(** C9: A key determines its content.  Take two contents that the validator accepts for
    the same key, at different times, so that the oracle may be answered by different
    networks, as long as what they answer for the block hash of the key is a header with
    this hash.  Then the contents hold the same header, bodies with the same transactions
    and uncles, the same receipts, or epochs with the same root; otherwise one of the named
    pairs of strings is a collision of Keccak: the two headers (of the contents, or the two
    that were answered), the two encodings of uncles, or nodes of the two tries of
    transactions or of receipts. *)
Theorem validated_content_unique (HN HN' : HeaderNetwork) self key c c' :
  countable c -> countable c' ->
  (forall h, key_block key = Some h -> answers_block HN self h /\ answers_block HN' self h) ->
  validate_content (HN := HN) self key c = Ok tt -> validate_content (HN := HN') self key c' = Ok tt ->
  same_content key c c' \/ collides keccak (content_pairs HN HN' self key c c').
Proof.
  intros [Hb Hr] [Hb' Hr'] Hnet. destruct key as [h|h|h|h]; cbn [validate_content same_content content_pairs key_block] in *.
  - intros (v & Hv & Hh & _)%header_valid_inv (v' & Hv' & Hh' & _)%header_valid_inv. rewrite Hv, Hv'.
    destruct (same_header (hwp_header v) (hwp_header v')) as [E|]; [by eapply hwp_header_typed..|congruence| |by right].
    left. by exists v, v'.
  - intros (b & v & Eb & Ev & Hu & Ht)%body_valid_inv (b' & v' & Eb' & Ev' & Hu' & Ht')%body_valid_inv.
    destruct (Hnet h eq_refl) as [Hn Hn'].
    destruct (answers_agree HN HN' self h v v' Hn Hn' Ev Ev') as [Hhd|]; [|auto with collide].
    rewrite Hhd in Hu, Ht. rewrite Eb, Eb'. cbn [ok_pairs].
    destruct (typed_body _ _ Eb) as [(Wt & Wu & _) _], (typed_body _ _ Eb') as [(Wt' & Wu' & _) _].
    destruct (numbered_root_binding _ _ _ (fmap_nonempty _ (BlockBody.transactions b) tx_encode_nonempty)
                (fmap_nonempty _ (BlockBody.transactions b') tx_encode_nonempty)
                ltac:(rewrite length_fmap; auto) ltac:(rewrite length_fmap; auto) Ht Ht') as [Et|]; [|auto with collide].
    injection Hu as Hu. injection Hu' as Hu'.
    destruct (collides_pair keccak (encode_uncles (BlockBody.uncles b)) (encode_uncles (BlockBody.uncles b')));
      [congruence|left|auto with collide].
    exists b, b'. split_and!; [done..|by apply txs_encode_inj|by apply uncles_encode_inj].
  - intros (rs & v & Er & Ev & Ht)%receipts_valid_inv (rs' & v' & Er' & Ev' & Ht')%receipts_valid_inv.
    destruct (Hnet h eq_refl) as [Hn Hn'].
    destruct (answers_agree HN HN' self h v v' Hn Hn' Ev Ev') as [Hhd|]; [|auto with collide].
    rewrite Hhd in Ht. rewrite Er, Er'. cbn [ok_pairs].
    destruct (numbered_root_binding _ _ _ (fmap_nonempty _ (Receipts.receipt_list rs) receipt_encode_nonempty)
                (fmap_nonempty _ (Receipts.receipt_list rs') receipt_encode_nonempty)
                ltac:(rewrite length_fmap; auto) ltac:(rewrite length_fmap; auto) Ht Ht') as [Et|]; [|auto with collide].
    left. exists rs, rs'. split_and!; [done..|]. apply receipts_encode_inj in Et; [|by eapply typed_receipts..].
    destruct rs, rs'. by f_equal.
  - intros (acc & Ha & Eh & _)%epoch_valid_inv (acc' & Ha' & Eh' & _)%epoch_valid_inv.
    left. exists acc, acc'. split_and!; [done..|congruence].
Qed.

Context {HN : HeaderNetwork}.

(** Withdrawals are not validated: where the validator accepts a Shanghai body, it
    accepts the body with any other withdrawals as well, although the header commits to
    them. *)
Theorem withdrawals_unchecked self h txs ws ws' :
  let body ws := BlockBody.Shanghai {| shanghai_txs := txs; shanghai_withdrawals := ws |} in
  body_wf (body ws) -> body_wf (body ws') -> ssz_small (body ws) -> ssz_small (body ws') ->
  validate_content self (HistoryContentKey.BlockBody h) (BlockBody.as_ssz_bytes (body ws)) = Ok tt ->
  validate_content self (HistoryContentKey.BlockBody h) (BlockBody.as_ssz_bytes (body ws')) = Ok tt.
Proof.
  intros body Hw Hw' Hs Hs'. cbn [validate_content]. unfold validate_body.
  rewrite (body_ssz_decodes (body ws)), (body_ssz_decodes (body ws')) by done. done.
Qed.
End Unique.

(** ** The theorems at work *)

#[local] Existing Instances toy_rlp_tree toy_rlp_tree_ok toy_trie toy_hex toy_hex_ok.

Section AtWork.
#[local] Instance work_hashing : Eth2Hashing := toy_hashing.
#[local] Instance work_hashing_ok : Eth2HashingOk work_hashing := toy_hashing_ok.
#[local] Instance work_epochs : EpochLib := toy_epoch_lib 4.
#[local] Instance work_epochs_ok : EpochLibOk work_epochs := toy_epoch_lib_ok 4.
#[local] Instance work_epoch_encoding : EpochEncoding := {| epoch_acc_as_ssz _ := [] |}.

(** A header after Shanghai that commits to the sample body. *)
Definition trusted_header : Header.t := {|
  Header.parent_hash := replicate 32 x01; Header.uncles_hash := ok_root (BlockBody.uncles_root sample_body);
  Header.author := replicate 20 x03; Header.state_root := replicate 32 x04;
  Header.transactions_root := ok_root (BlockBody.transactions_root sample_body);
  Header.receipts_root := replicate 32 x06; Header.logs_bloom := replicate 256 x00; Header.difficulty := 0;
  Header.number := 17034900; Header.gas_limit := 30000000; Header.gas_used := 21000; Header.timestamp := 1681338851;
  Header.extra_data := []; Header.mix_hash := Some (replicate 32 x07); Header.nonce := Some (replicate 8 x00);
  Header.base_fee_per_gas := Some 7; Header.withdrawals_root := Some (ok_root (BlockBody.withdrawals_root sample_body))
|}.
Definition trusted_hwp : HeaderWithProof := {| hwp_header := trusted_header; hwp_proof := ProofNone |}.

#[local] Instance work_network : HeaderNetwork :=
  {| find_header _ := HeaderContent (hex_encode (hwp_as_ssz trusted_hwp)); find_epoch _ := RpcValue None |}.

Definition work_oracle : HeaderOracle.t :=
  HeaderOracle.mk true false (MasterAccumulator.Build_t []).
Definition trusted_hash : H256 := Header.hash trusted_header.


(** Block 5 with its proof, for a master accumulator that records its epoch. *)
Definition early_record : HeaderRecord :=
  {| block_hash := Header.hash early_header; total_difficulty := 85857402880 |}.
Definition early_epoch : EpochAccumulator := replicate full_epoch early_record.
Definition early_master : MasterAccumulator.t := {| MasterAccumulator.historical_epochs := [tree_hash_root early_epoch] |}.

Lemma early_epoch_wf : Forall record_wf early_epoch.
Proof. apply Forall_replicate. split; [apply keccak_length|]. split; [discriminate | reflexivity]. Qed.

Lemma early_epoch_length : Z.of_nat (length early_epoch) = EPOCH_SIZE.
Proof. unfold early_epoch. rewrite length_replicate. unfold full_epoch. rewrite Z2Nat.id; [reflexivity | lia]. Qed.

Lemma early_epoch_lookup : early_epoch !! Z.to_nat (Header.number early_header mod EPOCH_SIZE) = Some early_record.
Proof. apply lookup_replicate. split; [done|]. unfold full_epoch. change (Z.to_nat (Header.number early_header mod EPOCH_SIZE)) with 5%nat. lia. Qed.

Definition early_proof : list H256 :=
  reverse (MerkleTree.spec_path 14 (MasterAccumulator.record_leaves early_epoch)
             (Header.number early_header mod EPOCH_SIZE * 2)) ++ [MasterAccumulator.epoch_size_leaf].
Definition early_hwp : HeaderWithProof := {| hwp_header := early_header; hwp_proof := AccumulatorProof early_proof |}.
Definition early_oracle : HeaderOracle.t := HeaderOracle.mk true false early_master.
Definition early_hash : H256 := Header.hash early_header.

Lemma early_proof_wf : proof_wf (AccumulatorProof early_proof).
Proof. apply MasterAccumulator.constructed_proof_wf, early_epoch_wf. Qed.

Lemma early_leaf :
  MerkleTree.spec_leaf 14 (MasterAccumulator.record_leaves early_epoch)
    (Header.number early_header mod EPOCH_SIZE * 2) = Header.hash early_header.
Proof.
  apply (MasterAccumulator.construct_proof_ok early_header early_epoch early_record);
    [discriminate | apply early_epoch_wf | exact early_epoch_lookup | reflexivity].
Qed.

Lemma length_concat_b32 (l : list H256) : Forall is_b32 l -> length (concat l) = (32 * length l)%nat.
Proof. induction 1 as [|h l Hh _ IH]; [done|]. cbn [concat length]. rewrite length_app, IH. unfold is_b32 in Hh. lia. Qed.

* * * * * * * * *

REQUIREMENT –
Reproduce the listing above exactly, but only from its first line through the line holding "pairs of strings"; both of those lines are included.

YOUR SOLUTION –
(** C9: A key determines its content.  Take two contents that the validator accepts for
    the same key, at different times, so that the oracle may be answered by different
    networks, as long as what they answer for the block hash of the key is a header with
    this hash.  Then the contents hold the same header, bodies with the same transactions
    and uncles, the same receipts, or epochs with the same root; otherwise one of the named
    pairs of strings is a collision of Keccak: the two headers (of the contents, or the two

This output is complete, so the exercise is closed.